Le fils d’Aïbeniz Khassanova a été tué dans les premiers jours des combats, qui ont repris le 27 septembre entre opposants séparatistes arméniens et armée azerbaïdjanaise. Ces hostilités sont de loin les plus meurtrières depuis le cessez-le-feu de 1994 qui mit fin à des combats ayant coûté la vie à 30.000 personnes.

Si personne ne sait combien l’Azerbaïdjan a perdu de soldats dans ce regain du conflit, Bakou ne publiant pas de bilan, en face ce sont au moins 600 militaires arméniens qui ont péri.

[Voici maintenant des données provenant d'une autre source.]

(* ===== verification/HashThreads.v ===== *)
(** * Threads that meet in the hash of implicit producers
    (utils/concurrentqueue.h, "Implicit producer hash")

    [get_or_add_implicit_producer], which ProducerHash.v has one call at a time,
    as any number of threads run it at the same time: a thread has a program
    counter with its local variables, and a step is an access to the tables,
    to the pointer to the newest one, to the count, or to the flag that a
    thread sets while it makes a larger table. [malloc] of a table and
    [recycle_or_create_producer] are one step each; what comes of their calls
    is given. The tables and the probing are those of ProducerHash.v. *)
From S2P Require Import Prelude.
From S2P Require Import QueueTraits.
From S2P Require Import ProducerHash.
#[local] Open Scope Z_scope.

Module HashThreads.
Import ProducerHash.ProducerHash.

(** ** Data *)

(** A table is named by the number of its allocation; [prev] is the one that
    it follows. *)
Record Table := mkTable { hash : ImplicitProducerHash; prev : option nat }.

Record shared := mkShared {
  tables : list Table;
  implicitProducerHash : nat;
  count : Z;                    (* [implicitProducerHashCount] *)
  resizing : bool;              (* [implicitProducerHashResizeInProgress] *)
  mallocs : nat;                (* the calls of [malloc] for tables *)
  creations : nat               (* those of [recycle_or_create_producer] *)
}.

(** Where a thread is in its call. [m] is its [mainHash], [h] the table it looks
    at, [n] its [newCount], [v] the value to enter. *)
Inductive pc :=
| Returned (r : option nat)                     (* in no call; what the last one returned *)
| LoadMain
| Probe (m h : nat) (index : Z)
| Read (m h : nat) (index : Z)                  (* found *)
| FetchAdd (m : nat)                            (* in no table *)
| Claim (m : nat) (n : Z)                       (* the top of the loop *)
| Reload (n : Z)                                (* the flag is ours *)
| Alloc (m : nat) (n : Z)
| FailCount | FailClear
| Publish (k : nat) (n : Z)
| Release (m : nat) (n : Z)
| Create (m : nat) (n : Z)
| Drop                                          (* there is no producer *)
| Uncount (m : nat) (v : option nat)            (* the producer is recycled *)
| Wait (n : Z)                                  (* for another thread's table *)
| Place (m : nat) (v : option nat) (index : Z)
| PlaceCAS (m : nat) (v : option nat) (index : Z)
| PlaceValue (m : nat) (v : option nat) (index : Z).

(** ** Steps *)

Section Threads.
(** The threads' ids, and the outcomes of [malloc] and of
    [recycle_or_create_producer(false, recycled)] by the number of the call. *)
Context (ids : list Z).
Context (try_malloc : nat -> bool) (recycle_or_create_producer : nat -> option (nat * bool)).

Definition thread_id (t : nat) : Z := default invalid_thread_id (ids !! t).

Definition with_count n s := mkShared (tables s) (implicitProducerHash s) n (resizing s) (mallocs s) (creations s).
Definition with_resizing b s := mkShared (tables s) (implicitProducerHash s) (count s) b (mallocs s) (creations s).
Definition with_tables ts s := mkShared ts (implicitProducerHash s) (count s) (resizing s) (mallocs s) (creations s).
Definition with_main k s := mkShared (tables s) k (count s) (resizing s) (mallocs s) (creations s).

Definition entry (s : shared) (h : nat) (index : Z) : option ImplicitProducerKVP :=
  T ← tables s !! h; entries (hash T) !! Z.to_nat index.
Definition store (h : nat) (index : Z) (e : ImplicitProducerKVP) (s : shared) : shared :=
  with_tables (alter (fun T => mkTable (mkHash (capacity (hash T)) (<[Z.to_nat index := e]> (entries (hash T)))) (prev T)) h (tables s)) s.

Definition half_of (T : Table) : Z := capacity (hash T) ≫ 1.
Definition limit (T : Table) : Z := (capacity (hash T) ≫ 1) + (capacity (hash T) ≫ 2).
Definition mask (T : Table) (index : Z) : Z := index .& u64 (capacity (hash T) - 1).

(** After the part that enlarges the table. *)
Definition decide_table (T : Table) (m : nat) (n : Z) : pc := if n <? limit T then Create m n else Wait n.

(** [None] is an access outside of an array or through no pointer. *)
Definition step (t : nat) (c : pc) (s : shared) : option (pc * shared) :=
  let id := thread_id t in
  match c with
  | Returned _ => None
  | LoadMain => Some (Probe (implicitProducerHash s) (implicitProducerHash s) (hashed id), s)
  | Probe m h index =>
      T ← tables s !! h;
      let index := mask T index in
      e ← entry s h index;
      Some (if key e =? id then Read m h index
            else if key e =? invalid_thread_id then
              match prev T with Some h => Probe m h (hashed id) | None => FetchAdd m end
            else Probe m h (u64 (index + 1)), s)
  | Read m h index =>
      e ← entry s h index;
      Some (if decide (h = m) then Returned (value e) else Place m (value e) (hashed id), s)
  | FetchAdd m => Some (Claim m (u64 (1 + count s)), with_count (u64 (count s + 1)) s)
  | Claim m n =>
      T ← tables s !! m;
      Some (if half_of T <=? n then
              if resizing s then (decide_table T m n, s) else (Reload n, with_resizing true s)
            else (decide_table T m n, s))
  | Reload n =>
      let m := implicitProducerHash s in
      T ← tables s !! m;
      Some (if half_of T <=? n then Alloc m n else Release m n, s)
  | Alloc m n =>
      T ← tables s !! m;
      newCapacity ← grow 64 n (u64 (capacity (hash T) ≪ 1));
      let s1 := mkShared (tables s) (implicitProducerHash s) (count s) (resizing s) (S (mallocs s)) (creations s) in
      Some (if try_malloc (mallocs s) then
              (Publish (length (tables s)) n, with_tables (tables s ++ [mkTable (new_hash newCapacity) (Some m)]) s1)
            else (FailCount, s1))
  | FailCount => Some (FailClear, with_count (u64 (count s - 1)) s)
  | FailClear => Some (Returned None, with_resizing false s)
  | Publish k n => Some (Release k n, with_main k s)
  | Release m n =>
      T ← tables s !! m;
      Some (decide_table T m n, with_resizing false s)
  | Create m n =>
      let s1 := mkShared (tables s) (implicitProducerHash s) (count s) (resizing s) (mallocs s) (S (creations s)) in
      Some (match recycle_or_create_producer (creations s) with
            | None => Drop
            | Some (p, recycled) => if (recycled : bool) then Uncount m (Some p) else Place m (Some p) (hashed id)
            end, s1)
  | Drop => Some (Returned None, with_count (u64 (count s - 1)) s)
  | Uncount m v => Some (Place m v (hashed id), with_count (u64 (count s - 1)) s)
  | Wait n => Some (Claim (implicitProducerHash s) n, s)
  | Place m v index =>
      T ← tables s !! m;
      let index := mask T index in
      e ← entry s m index;
      Some (if key e =? invalid_thread_id then PlaceCAS m v index else Place m v (u64 (index + 1)), s)
  | PlaceCAS m v index =>
      e ← entry s m index;
      Some (if key e =? invalid_thread_id then (PlaceValue m v index, store m index (mkKVP id (value e)) s)
            else (Place m v (u64 (index + 1)), s))
  | PlaceValue m v index =>
      e ← entry s m index;
      Some (Returned v, store m index (mkKVP (key e) v) s)
  end.

(** ** Schedules *)

Record sys := mkSys {
  state : shared;
  threads : list pc;
  answers : list (nat * option nat)    (* what the calls have returned, in order *)
}.

(** A thread gets a turn: it begins a call, or goes on with the one it is in. *)
Definition turn (t : nat) (s : sys) : option sys :=
  match threads s !! t with
  | None => Some s
  | Some (Returned _) => Some (mkSys (state s) (<[t := LoadMain]> (threads s)) (answers s))
  | Some c =>
      '(c', s') ← step t c (state s);
      Some (mkSys s' (<[t := c']> (threads s))
        (answers s ++ match c' with Returned r => [(t, r)] | _ => [] end))
  end.
Fixpoint turns (schedule : list nat) (s : sys) : option sys :=
  match schedule with
  | [] => Some s
  | t :: schedule => s ← turn t s; turns schedule s
  end.
Lemma turns_app l l' s : turns (l ++ l') s = s ← turns l s; turns l' s.
Proof. revert s. induction l as [|t l IH]; intros s; cbn; [done|]. destruct (turn t s) as [s1|]; cbn; [apply IH|done]. Qed.
End Threads.

(** [populate_initial_implicit_producer_hash], and every thread in no call. *)
Definition begin {tr : Traits} (ids : list Z) : sys :=
  mkSys (mkShared [mkTable (new_hash INITIAL_IMPLICIT_PRODUCER_HASH_SIZE) None] 0 0 false 0 0)
    (replicate (length ids) (Returned None)) [].

(** ** The invariant *)

Section Safety.
Context (ids : list Z).
Context (try_malloc : nat -> bool) (recycle_or_create_producer : nat -> option (nat * bool)).
Context (ids_differ : NoDup ids) (ids_real : Forall (fun id => id <> invalid_thread_id) ids).
Abbreviation tid := (thread_id ids).

Lemma tid_some t : (t < length ids)%nat -> exists id, ids !! t = Some id /\ tid t = id.
Proof. intros Ht. destruct (lookup_lt_is_Some_2 ids t Ht) as [id E]. exists id. split; [done|]. unfold thread_id. by rewrite E. Qed.

Lemma tid_real t : (t < length ids)%nat -> tid t <> invalid_thread_id.
Proof. intros Ht. destruct (tid_some t Ht) as (id & E & ->). by apply (proj1 (Forall_lookup _ _) ids_real t). Qed.

Lemma tid_inj t t' : (t < length ids)%nat -> (t' < length ids)%nat -> tid t = tid t' -> t = t'.
Proof.
  intros Ht Ht' E. destruct (tid_some t Ht) as (id & Ei & E1), (tid_some t' Ht') as (id' & Ei' & E2).
  apply (NoDup_lookup ids t t' id); congruence.
Qed.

L’AFP a toutefois été autorisée par le gouvernement azerbaïdjanais à rencontrer la famille de l’un de ces soldats tombés, dans la localité de Quzanly, à condition qu’aucun détail ne soit divulgué sur le cimetière ou les circonstances de sa mort.

Dans cette localité, les rafales de mortier et les tirs de roquette y ont détruit nombre de maisons en bois, habitées pour la plupart par des déplacés du conflit depuis les années 1990.

Elchane, le jeune cousin du soldat tué, raconte que toute la famille avait essayé de le convaincre de quitter l’armée avant que ne reprenne la guerre, jugée inéluctable pour beaucoup dans les deux pays.

En vain. “Il voulait devenir soldat depuis qu’il était enfant”, dit-il.

“Nous lui disions de quitter l’armée mais il disait +Non, je veux rester, je veux être soldat jusqu’à ce que nos terres occupées soient libérées+”, se souvient le jeune homme à la barbe de trois jours.

Pour les Arméniens, chrétiens, comme pour les Azerbaïdjanais, chiites turcophones, les vallées fertiles et les montagnes du Nagorny Karabakh sont des terres ancestrales sur lesquelles l’adversaire n’a à exercer aucune souveraineté.

La région sécessionniste est aujourd’hui majoritairement peuplée d’Arméniens, mais reste reconnue comme azerbaïdjanaise par la communauté internationale.

– Fierté et chagrin-

Depuis 30 ans, tous les efforts internationaux pour trouver une solution pacifique ont échoué. Et la trêve humanitaire négociée la semaine dernière par la Russie, la puissance régionale armant les deux camps, n’a jamais vu le jour.

Après trois semaines d’affrontements, l’Azerbaïdjan a certes fait quelques gains territoriaux et l’Arménie a jugé la situation sur le front “sérieuse”; aucun camp ne semble pour autant avoir pris un avantage décisif. Et dans les deux pays la ferveur patriotique est de mise. nagh

Dans la famille du soldat tué, c’est la fierté mêlée à la peine. Empruntant des routes désertées à bord d’une antique Lada bleue, elle se rend quotidiennement sur la tombe deux semaines environ après le drame, malgré les bombardements et les barrages des militaires.

Garanfil, la tante du défunt, ne cache pas sa fierté pour son neveu: “C’était un jeune homme si courageux”, insiste-t-elle.

Alors que la famille se prépare à repartir du cimetière autour duquel les tirs d’artillerie s’abattent, elle ajoute : “Il est mort pour son pays”.

Elchane, le jeune cousin, est lui rongé par le chagrin.

“Je suis détruit de l’intérieur”, chuchote-t-il, s’accroupissant près de la tombe en passant sa main sur le gravier frais: “C’était un type tellement courageux. C’est très dur pour nous”.

“Chaque jour, nous pensons à lui”, poursuit-il, “Nous essayons de faire face”.